HW4
Haoming Chen
2026-03-01
library(tidyverse)
library(mlbench)
data(Glass)
glimpse(Glass)## Rows: 214
## Columns: 10
## $ RI <dbl> 1.52101, 1.51761, 1.51618, 1.51766, 1.51742, 1.51596, 1.51743, 1.…
## $ Na <dbl> 13.64, 13.89, 13.53, 13.21, 13.27, 12.79, 13.30, 13.15, 14.04, 13…
## $ Mg <dbl> 4.49, 3.60, 3.55, 3.69, 3.62, 3.61, 3.60, 3.61, 3.58, 3.60, 3.46,…
## $ Al <dbl> 1.10, 1.36, 1.54, 1.29, 1.24, 1.62, 1.14, 1.05, 1.37, 1.36, 1.56,…
## $ Si <dbl> 71.78, 72.73, 72.99, 72.61, 73.08, 72.97, 73.09, 73.24, 72.08, 72…
## $ K <dbl> 0.06, 0.48, 0.39, 0.57, 0.55, 0.64, 0.58, 0.57, 0.56, 0.57, 0.67,…
## $ Ca <dbl> 8.75, 7.83, 7.78, 8.22, 8.07, 8.07, 8.17, 8.24, 8.30, 8.40, 8.09,…
## $ Ba <dbl> 0, 0, 0, 0, 0, 0, 0, 0, 0, 0, 0, 0, 0, 0, 0, 0, 0, 0, 0, 0, 0, 0,…
## $ Fe <dbl> 0.00, 0.00, 0.00, 0.00, 0.00, 0.26, 0.00, 0.00, 0.00, 0.11, 0.24,…

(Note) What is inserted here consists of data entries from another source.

Definition executionEvidence (now : string) (answer : PlaceResult) (source : EvidenceSource) :
    result EvidenceProblem Observation :=
  let orders := result_orders answer in
  let amount := intent_amount (ex_intent entry) in
  _ ← throwIf (negb (Nat.eqb (length orders) expected_orders)) IncompleteEvidence;
  _ ← foldM (check_order source (match orders with o :: _ => o_orderListId o | [] => None end)) ([], []) orders;
  _ ← throwIf (is_oco && (amount * 0x1.0000002af31dcp0 <? total o_filled orders)) OcoOverfilled;
  let cost := total o_cost orders in
  _ ← throwIf (negb (isFinite cost)) InvalidTotalCost;
  let final := forallb (fun o => negb (bool_decide (o_status o = OpenOrder))) orders in
  let notional := if final then cost else Math_max (ex_notional entry) cost in
  let evidence := {| evd_source := source; evd_observedAt := now; evd_orders := map kept_order orders;
                     evd_reference := None; evd_fee := None |} in
  Ok {| ob_evidence := with_fee (observedExecutionFee (ex_scope entry) (Some evidence)) evidence;
        ob_notional := notional;
        ob_outcome := if notional =? 0 then Release else Commit |}.
End Evidence.

(** *** Recovery *)

Record RecoveryOptions := {
  rp_unknownOnly : bool;
  rp_maxRecords : number;
  rp_attemptsPerRecord : number;
  rp_lookupTimeoutMs : number;
  rp_backoffMs : number
}.

(** The options with their defaults taken. *)
Definition default_options : RecoveryOptions :=
  {| rp_unknownOnly := false; rp_maxRecords := 10; rp_attemptsPerRecord := 3; rp_lookupTimeoutMs := 1500;
     rp_backoffMs := 100 |}.

Definition options_refused (o : RecoveryOptions) : bool :=
  negb (isInteger (rp_maxRecords o)) || (rp_maxRecords o <? 1) || (100 <? rp_maxRecords o)
  || negb (isInteger (rp_attemptsPerRecord o)) || (rp_attemptsPerRecord o <? 1) || (3 <? rp_attemptsPerRecord o)
  || negb (isFinite (rp_lookupTimeoutMs o)) || (rp_lookupTimeoutMs o <? 1) || (10000 <? rp_lookupTimeoutMs o)
  || negb (isFinite (rp_backoffMs o)) || (rp_backoffMs o <? 0) || (1000 <? rp_backoffMs o).

Record RecoveryReport := {
  rr_examined : Z;
  rr_reconciled : Z;
  rr_unresolved : Z;
  rr_issues : list (string * ExecutionIssue)
}.

Definition examine (r : RecoveryReport) : RecoveryReport :=
  {| rr_examined := rr_examined r + 1; rr_reconciled := rr_reconciled r; rr_unresolved := rr_unresolved r;
     rr_issues := rr_issues r |}%Z.
Definition reconcile (b : bool) (r : RecoveryReport) : RecoveryReport :=
  {| rr_examined := rr_examined r; rr_reconciled := if b then rr_reconciled r + 1 else rr_reconciled r;
     rr_unresolved := rr_unresolved r; rr_issues := rr_issues r |}%Z.
Definition report_issue (id : string) (i : ExecutionIssue) (r : RecoveryReport) : RecoveryReport :=
  {| rr_examined := rr_examined r; rr_reconciled := rr_reconciled r; rr_unresolved := rr_unresolved r;
     rr_issues := app (rr_issues r) [(id, i)] |}.

Inductive RecoveryError :=
  | InvalidRecoveryOptions
  | JournalFailure (e : JournalError)
  | AbsentOrResolved | AccountsMustMatch | ChangedDuringConfirmation | TerminalEvidenceRequired | NeverStarted.

(** What an exchange answers to the lookups of one attempt; [None] is a lookup that
    throws or runs out of time. *)
Record LookupClient := {
  getOrderByClientId : option string -> string -> option Order;
  getOrderListByClientId : option string -> option (list Order)
}.

Section Run.
Context {W : Type} `{ExecutionStore W}.
Variable J : Journal.

Abbreviation Run := (ST W RecoveryError).

(** What an attempt draws: the readings of [Date.now] and of the evidence clock, those of
    its transactions, the exchange, and what the rest of the world does to the store while
    the attempt awaits its lookup and, after a failed one, the next attempt. *)
Record Attempt := {
  at_now : Z;
  at_observedAt : string;
  at_claim : Draws;
  at_close : Draws;
  at_client : LookupClient;
  at_await : W -> W;
  at_pause : W -> W
}.

(** A call of the journal: its errors reject the run. *)
Definition journal {A} (m : ST W JournalError A) : Run A := fun w =>
  let (r, w') := m w in (mapError JournalFailure r, w').

Definition await (others : W -> W) : Run unit := fun w => (Ok tt, others w).

(** A lookup that a run has made: in which attempt and for which claim. *)
Definition Lookup : Type := Attempt * ExecutionRecord.

(** A recovery keeps beside the store the lookups it has made, in their order. *)
Abbreviation Recovering := (ST (W * list Lookup) RecoveryError).
Definition stored {A} (m : Run A) : Recovering A := fun '(w, made) =>
  let (r, w') := m w in (r, (w', made)).

Definition listed : Run (list ExecutionRecord) := journal list_records.

Definition lookup (c : LookupClient) (r : ExecutionRecord) : option PlaceResult :=
  match ex_intent r with
  | OrderIntent input _ => option_map OrderResult (getOrderByClientId c (in_clientOrderId input) (in_symbol input))
  | OcoIntent input => option_map OcoResult (getOrderListByClientId c (oco_listClientOrderId input))
  end.

(** The exchange of the attempt answers the lookup of the claim. *)
Definition look (a : Attempt) (claim : ExecutionRecord) : Recovering (option PlaceResult) := fun '(w, made) =>
  (Ok (lookup (at_client a) claim), (w, app made [(a, claim)])).

Definition lookup_context (r : ExecutionRecord) : TradingCapabilityContext :=
  {| tc_exchangeId := sc_exchange (ex_scope r);
     tc_mode := sc_mode (ex_scope r);
     tc_marketFamily := if includes_char ":"%char (intent_symbol (ex_intent r)) then FuturesFamily else SpotFamily;
     tc_positionMode := Some (sc_positionMode (ex_scope r));
     tc_marketInfo := None;
     tc_metadataValid := None;
     tc_orderType := match ex_intent r with OrderIntent input _ => Some (in_type input) | OcoIntent _ => Some Oco end |}.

## $ Type <fct> 1, 1, 1, 1, 1, 1, 1, 1, 1, 1, 1, 1, 1, 1, 1, 1, 1, 1, 1, 1, 1, 1,…3.1
#a
glass_long <- Glass %>%
mutate(row_id = row_number()) %>%
pivot_longer(cols = -c(Type, row_id), names_to = "predictor", values_to = "value")ggplot(glass_long, aes(x = value)) +
geom_histogram(bins = 30) +
facet_wrap(~ predictor, scales = "free") +
labs(title = "Glass predictors: distributions")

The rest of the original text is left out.